Personal information
- Born: 11 May 1989 (age 37) Dnipropetrovsk, Ukrainian SSR, Soviet Union
- Listed height: 2.10 m (6 ft 11 in)
- Listed weight: 110 kg (243 lb)

Career information
- Playing career: 2008–present

Career history
- 2008–2011: Kryvbasbasket
- 2011–2014: Azovmash
- 2014–2015: Khimik
- 2015: Petrochimi Bandar Imam
- 2015–2016: Rosa Radom
- 2016: Stelmet Zielona Góra
- 2016–2017: Bàsquet Manresa
- 2017–2018: Rosa Radom
- 2018–2020: Taiwan Beer
- 2019: Chongqing Huaxi International
- 2020–2024: Taipei Fubon Braves
- 2024: Taipei Taishin Mars

Career highlights
- 3x P.League+ champion (2021, 2022, 2023); P.League+ Import of the Year (2021); SBL Best Foreign Player of the year (2019); Polish Cup winner (2016); Ukrainian League champion (2015);

= Ihor Zaytsev (basketball) =

Ukrainian basketball player (born 1989)

Ihor Zaytsev (born 11 May 1989) is a Ukrainian basketball player who last played for the Taipei Taishin Mars of the Taiwan Professional Basketball League (TPBL).

==Professional career==
After having started the 2016–17 season with the Polish team Stelmet Zielona Góra, on 9 December 2016, Zaytsev signed with the Spanish team Manresa.

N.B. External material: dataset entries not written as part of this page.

(** The multi-module optimiser returns a price inside the range, whatever
    the beliefs, weights, risk score and stubbornness. *)
Lemma optimize_offer_in_range (self : UCNA.UnifiedNegotiationAgent)
    (opponent_offer : option Q) (risk_score stubbornness : Q) :
  valid_config (UCNA.base self) ->
  min_price (UCNA.base self)
    <= UCNA.best_price (UCNA.optimize_offer self opponent_offer risk_score stubbornness)
  /\ UCNA.best_price (UCNA.optimize_offer self opponent_offer risk_score stubbornness)
     <= max_price (UCNA.base self).
Proof.
  intros [Hlo Hhi]. unfold UCNA.optimize_offer.
  apply search_keeps_range.
  - intros c Hin. apply linspace_in_range in Hin; [exact Hin|].
    eapply Qle_trans; eassumption.
  - simpl. split; assumption.
Qed.

Lemma update_beliefs_base (self : UCNA.UnifiedNegotiationAgent) (o : Q) :
  UCNA.base (UCNA.update_beliefs self o) = UCNA.base self.
Proof. reflexivity. Qed.

(** So does the scalar accessor of the multi-module strategy, for every
    internal state and every function in the place of the sigmoid. *)
Lemma propose_price_in_range (sigmoid : Q -> Q)
    (self : UCNA.UnifiedNegotiationAgent) (last_offer : option Q) :
  valid_config (UCNA.base self) ->
  min_price (UCNA.base self) <= fst (UCNA.propose_price sigmoid self last_offer)
  /\ fst (UCNA.propose_price sigmoid self last_offer) <= max_price (UCNA.base self).
Proof.
  intros Hv.
  cbv beta iota zeta delta [UCNA.propose_price UCNA.propose fst UCNA.price].
  destruct last_offer as [o|].
  - rewrite <- (update_beliefs_base self o).
    apply optimize_offer_in_range. rewrite update_beliefs_base. exact Hv.
  - apply optimize_offer_in_range. exact Hv.
Qed.

Lemma update_opponent_model_base (self : ToM.TheoryOfMindAgent) (o : Q)
    (mine : option Q) :
  ToM.base (ToM.update_opponent_model self o mine) = ToM.base self.
Proof. reflexivity. Qed.

(** The opponent-modelling strategy stays inside the range on its opening
    move and on every move made with a belief confidence of at least 0.3. *)
Lemma tom_propose_in_range_when_confident (self : ToM.TheoryOfMindAgent)
    (last : option Q) :
  valid_config (ToM.base self) ->
  match last with
  | None => True
  | Some o =>
      Qltb (ToM.belief_confidence
              (ToM.opponent_model
                 (ToM.update_opponent_model self o (ToM.my_last self)))) 0.3
      = false
  end ->
  min_price (ToM.base self) <= fst (ToM.propose self last)
  /\ fst (ToM.propose self last) <= max_price (ToM.base self).
Proof.
  intros Hv Hc. destruct last as [o|]; unfold ToM.propose.
  - rewrite Hc. cbv zeta. simpl fst.
    apply clamp_in_range. destruct Hv. eapply Qle_trans; eassumption.
  - simpl. exact Hv.
Qed.

(** C2.  The low-confidence branch of [TheoryOfMindAgent.propose] returns
    [target + delta * 0.5] without clamping: a fresh seller with range
    [[90, 110]] and target 100 answers an offer of 50 with 75, below its
    [min_price]; in the loop with [use_tom] this is the seller's offer of
    round 1 against a buyer whose target is 50. *)
Theorem tom_propose_leaves_price_range :
  let seller_tom := ToM.init "0x5" 100 90 110 10 0.5 ToM.default_tom_level in
  valid_config (ToM.base seller_tom)
  /\ fst (ToM.propose seller_tom (Some 50)) == 75
  /\ fst (ToM.propose seller_tom (Some 50)) < min_price (ToM.base seller_tom)
  /\ valid_config cheap_buyer /\ valid_config dear_seller
  /\ match run_negotiation_loop cheap_buyer dear_seller 1 true with
     | Return (timeline, _) =>
         map (fun rec => Qred (rr_seller_offer rec)) timeline = [75]
     | Raise _ => False
     end.
Proof.
  cbv zeta. repeat split; qeval.
Qed.

(** ** The negotiation loop *)

Lemma record_stops_triggers (rec : RoundRecord) :
  record_stops rec = true <-> triggers rec.
Proof.
  unfold record_stops, stop_condition, triggers.
  rewrite orb_true_iff, !Qle_bool_iff. reflexivity.
Qed.

(** A round leaves its two offers in [last_buyer] and [last_seller]. *)
Lemma negotiation_round_last (b s : BaseAgent) (ut : bool) (r : Z) (st : LoopState) :
  last_buyer (snd (negotiation_round b s ut r st))
    = Some (rr_buyer_offer (fst (negotiation_round b s ut r st)))
  /\ last_seller (snd (negotiation_round b s ut r st))
    = Some (rr_seller_offer (fst (negotiation_round b s ut r st))).
Proof.
  unfold negotiation_round.
  destruct (obj_propose (active_buyer st) (last_seller st)) as [bp ab].
  destruct (obj_propose (active_seller st) (Some bp)) as [sp asl].
  split; reflexivity.
Qed.

Section Loop.

Variables (b s : BaseAgent) (ut : bool) (st0 : LoopState).

Let rec_ := round_record b s ut st0.
Let after := state_after b s ut st0.

Lemma round_step (j : nat) :
  negotiation_round b s ut (Z.of_nat (S j)) (after j) = (rec_ (S j), after (S j)).
Proof.
  unfold rec_, after, round_record.
  replace (S j - 1)%nat with j by lia.
  change (state_after b s ut st0 (S j))
    with (snd (negotiation_round b s ut (Z.of_nat (S j)) (state_after b s ut st0 j))).
  apply surjective_pairing.
Qed.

On February 6, 2017, he parted ways with Manresa after appearing in seven games. Four days later, he returned to his former club Rosa Radom.

On August 26, 2024, Zaytsev signed with the Taipei Taishin Mars of the Taiwan Professional Basketball League (TPBL). On November 19, Taipei Taishin Mars terminated the contract relationship with Zaytsev.